_EXERCISE DATA:_

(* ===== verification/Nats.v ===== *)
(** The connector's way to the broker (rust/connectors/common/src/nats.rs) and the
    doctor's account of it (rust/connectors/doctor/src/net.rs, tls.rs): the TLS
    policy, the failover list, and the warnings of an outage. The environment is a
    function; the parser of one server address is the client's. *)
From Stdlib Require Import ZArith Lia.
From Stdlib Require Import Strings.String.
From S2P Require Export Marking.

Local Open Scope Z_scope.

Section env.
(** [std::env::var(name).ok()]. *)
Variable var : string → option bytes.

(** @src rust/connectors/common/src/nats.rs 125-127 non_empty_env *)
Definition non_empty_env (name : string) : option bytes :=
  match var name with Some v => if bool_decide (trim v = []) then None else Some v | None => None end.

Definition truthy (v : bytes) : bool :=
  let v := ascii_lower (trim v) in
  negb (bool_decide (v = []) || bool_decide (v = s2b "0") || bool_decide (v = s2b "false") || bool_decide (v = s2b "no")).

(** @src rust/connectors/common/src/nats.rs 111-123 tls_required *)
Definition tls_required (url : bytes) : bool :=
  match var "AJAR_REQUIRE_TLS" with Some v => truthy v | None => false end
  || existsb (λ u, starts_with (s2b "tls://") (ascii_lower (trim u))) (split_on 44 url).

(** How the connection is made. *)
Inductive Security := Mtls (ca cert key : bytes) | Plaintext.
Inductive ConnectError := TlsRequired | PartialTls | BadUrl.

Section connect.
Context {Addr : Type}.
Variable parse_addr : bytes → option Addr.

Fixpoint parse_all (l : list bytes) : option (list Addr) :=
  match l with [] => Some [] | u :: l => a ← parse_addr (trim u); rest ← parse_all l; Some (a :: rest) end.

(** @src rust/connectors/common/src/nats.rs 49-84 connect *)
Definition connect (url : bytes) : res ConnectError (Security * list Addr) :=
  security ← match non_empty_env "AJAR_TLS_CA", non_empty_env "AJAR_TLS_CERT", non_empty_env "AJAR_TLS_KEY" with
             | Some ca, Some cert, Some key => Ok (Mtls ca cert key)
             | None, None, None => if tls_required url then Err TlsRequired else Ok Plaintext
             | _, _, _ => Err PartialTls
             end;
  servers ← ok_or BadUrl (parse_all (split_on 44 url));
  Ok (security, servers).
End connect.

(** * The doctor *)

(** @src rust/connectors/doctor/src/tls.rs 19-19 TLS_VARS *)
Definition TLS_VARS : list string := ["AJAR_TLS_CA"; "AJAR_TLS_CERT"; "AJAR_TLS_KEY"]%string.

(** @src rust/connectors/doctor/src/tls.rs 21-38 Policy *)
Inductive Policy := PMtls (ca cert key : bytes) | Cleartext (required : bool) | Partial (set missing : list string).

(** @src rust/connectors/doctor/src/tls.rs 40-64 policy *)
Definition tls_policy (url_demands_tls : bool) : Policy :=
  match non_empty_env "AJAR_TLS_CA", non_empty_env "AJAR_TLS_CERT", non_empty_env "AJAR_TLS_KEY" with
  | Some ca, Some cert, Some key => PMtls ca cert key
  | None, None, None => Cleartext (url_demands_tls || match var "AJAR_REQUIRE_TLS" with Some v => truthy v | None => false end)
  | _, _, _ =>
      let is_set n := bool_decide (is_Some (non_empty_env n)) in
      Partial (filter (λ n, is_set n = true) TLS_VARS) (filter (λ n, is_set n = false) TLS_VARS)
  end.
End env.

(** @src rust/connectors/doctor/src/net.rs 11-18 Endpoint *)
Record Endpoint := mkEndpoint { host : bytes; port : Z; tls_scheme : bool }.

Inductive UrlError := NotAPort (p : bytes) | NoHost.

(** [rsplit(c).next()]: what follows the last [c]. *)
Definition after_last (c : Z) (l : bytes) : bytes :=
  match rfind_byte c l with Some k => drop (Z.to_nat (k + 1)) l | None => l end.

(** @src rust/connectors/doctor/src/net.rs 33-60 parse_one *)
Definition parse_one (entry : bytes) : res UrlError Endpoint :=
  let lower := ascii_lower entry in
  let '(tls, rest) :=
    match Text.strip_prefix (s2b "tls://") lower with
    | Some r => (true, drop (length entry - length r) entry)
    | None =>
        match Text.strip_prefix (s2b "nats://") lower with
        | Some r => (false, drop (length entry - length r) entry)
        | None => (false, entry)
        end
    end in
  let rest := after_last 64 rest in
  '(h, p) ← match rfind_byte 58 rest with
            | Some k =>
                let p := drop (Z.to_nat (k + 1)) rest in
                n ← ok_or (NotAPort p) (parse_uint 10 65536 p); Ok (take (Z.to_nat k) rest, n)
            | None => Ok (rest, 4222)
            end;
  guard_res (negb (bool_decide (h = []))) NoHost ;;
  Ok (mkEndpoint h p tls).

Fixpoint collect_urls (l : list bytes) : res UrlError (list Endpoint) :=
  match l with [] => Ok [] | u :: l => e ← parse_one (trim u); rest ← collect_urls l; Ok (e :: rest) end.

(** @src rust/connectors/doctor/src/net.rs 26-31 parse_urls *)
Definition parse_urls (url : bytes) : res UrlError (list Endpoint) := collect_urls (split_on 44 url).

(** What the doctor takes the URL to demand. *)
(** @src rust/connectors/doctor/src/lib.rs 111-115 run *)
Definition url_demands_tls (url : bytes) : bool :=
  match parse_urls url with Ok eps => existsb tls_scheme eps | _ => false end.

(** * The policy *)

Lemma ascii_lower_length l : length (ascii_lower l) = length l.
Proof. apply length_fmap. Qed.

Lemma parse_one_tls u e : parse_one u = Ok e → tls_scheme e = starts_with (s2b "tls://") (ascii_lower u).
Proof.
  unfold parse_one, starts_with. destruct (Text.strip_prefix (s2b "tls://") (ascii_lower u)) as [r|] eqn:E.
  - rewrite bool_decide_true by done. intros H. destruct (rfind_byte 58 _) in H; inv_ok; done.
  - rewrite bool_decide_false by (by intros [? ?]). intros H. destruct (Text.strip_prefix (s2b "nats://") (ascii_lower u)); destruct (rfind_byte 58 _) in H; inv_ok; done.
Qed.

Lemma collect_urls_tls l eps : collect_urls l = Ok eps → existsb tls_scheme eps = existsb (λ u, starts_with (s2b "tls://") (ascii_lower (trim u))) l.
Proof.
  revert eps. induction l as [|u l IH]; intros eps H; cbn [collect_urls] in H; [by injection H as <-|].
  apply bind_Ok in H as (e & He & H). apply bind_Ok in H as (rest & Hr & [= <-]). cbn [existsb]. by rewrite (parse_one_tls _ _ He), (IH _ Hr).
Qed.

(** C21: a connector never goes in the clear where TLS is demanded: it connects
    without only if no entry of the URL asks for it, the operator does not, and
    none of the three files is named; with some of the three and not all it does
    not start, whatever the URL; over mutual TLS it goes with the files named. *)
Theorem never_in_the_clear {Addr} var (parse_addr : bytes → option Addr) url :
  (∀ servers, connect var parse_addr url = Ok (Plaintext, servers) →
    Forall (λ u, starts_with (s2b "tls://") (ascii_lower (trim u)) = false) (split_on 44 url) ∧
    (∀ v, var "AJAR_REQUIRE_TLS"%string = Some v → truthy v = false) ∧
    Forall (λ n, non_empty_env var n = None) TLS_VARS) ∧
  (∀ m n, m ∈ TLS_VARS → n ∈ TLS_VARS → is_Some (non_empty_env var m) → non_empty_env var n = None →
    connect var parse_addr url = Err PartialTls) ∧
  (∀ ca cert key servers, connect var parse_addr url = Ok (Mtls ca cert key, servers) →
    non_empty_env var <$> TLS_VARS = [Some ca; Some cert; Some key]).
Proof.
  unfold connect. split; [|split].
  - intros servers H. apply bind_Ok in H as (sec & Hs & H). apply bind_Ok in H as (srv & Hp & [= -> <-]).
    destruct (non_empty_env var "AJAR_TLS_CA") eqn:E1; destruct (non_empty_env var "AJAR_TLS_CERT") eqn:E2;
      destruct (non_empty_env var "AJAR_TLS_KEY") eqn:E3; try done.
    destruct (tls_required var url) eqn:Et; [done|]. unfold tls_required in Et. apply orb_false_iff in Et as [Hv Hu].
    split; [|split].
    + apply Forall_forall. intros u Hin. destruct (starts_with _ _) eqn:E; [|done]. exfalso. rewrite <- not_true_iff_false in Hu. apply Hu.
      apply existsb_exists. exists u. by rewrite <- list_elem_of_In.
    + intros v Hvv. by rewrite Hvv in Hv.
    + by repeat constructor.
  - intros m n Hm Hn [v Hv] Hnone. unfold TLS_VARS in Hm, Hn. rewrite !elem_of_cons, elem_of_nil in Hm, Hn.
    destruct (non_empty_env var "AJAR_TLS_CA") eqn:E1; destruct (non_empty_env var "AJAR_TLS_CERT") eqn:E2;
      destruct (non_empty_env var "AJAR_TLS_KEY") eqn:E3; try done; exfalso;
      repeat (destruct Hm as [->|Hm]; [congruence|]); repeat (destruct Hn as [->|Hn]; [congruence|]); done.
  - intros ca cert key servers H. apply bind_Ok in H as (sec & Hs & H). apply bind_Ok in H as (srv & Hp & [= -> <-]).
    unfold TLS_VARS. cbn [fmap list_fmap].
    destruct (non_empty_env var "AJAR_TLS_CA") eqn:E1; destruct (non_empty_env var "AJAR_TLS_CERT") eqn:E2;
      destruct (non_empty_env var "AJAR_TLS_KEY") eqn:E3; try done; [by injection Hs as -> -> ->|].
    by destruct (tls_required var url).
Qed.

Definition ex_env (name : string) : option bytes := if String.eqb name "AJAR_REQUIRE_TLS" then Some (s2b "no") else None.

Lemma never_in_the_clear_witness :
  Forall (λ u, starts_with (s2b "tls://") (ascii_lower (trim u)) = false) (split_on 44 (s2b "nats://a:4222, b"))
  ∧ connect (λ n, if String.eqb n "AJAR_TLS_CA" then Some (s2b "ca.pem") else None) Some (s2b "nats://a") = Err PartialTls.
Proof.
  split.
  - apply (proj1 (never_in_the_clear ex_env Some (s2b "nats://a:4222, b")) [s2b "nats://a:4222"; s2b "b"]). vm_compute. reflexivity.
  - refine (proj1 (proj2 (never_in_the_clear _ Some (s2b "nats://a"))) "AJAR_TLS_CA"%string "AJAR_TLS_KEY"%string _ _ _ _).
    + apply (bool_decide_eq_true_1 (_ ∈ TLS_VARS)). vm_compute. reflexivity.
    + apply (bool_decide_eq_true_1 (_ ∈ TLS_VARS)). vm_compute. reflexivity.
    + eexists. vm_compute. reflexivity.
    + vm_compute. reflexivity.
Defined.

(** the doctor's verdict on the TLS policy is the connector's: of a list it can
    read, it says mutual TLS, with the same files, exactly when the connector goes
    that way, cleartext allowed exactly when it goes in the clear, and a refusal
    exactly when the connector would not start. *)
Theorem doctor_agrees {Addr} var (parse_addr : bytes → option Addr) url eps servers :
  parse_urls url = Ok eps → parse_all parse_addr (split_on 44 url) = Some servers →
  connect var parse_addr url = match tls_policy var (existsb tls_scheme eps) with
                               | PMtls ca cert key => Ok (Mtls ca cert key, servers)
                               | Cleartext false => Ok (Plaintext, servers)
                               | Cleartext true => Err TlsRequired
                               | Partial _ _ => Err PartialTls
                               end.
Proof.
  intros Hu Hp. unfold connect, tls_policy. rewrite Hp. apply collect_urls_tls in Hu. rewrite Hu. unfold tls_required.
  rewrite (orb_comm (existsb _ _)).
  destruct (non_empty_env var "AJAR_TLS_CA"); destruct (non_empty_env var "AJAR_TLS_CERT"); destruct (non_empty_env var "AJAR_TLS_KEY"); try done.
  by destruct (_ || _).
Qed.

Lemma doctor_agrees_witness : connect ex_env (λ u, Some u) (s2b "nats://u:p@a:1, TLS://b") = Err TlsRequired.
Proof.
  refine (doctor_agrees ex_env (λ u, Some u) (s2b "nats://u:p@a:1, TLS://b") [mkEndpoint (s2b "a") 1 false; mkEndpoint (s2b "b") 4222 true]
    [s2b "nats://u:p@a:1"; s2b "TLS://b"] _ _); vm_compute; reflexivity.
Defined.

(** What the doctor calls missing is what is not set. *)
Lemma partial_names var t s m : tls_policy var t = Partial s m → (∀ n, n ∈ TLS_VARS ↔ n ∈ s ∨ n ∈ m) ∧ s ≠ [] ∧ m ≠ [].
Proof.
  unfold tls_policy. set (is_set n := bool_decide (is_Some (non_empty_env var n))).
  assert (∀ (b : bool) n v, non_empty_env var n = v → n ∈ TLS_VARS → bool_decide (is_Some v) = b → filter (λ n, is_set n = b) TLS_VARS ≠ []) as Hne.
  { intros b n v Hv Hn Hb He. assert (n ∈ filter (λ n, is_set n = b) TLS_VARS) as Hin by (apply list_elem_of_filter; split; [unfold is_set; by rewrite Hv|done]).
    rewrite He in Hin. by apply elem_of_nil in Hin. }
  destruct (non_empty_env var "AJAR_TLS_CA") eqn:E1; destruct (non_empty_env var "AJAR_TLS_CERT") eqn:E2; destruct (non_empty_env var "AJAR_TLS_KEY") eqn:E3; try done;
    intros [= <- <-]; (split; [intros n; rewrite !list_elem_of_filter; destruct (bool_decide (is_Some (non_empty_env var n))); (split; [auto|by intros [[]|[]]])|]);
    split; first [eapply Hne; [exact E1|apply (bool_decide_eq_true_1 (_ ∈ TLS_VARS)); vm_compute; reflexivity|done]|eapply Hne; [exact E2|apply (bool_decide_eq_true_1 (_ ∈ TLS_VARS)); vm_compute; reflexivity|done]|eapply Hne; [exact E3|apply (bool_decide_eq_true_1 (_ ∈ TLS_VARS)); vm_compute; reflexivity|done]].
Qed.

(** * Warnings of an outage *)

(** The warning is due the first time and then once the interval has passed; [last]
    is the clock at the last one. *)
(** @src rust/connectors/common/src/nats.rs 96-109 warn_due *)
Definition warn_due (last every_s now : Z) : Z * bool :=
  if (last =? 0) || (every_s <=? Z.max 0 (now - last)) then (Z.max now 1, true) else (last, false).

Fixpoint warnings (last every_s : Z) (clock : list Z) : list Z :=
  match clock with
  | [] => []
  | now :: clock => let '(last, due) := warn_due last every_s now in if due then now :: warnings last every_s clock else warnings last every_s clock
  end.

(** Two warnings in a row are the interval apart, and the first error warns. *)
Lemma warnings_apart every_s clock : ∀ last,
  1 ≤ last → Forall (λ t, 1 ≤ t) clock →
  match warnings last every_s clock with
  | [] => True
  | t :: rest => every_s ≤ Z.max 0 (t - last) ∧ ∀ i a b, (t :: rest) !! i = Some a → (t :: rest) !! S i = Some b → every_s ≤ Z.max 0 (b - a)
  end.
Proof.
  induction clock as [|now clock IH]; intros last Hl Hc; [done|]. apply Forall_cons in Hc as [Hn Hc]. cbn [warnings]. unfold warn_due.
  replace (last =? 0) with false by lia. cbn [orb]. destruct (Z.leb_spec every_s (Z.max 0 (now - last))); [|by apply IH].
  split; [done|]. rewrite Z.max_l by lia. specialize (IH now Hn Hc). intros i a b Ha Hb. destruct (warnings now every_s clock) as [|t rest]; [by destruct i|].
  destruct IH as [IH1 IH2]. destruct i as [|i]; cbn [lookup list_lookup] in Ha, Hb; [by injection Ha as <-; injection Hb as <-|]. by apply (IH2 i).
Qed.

_EXERCISE OBJECTIVE:_ From the records given above, copy all lines containing "entry".

_RESPONSE TO THIS EXERCISE:_
Definition parse_one (entry : bytes) : res UrlError Endpoint :=
  let lower := ascii_lower entry in
    | Some r => (true, drop (length entry - length r) entry)
        | Some r => (false, drop (length entry - length r) entry)
        | None => (false, entry)
    without only if no entry of the URL asks for it, the operator does not, and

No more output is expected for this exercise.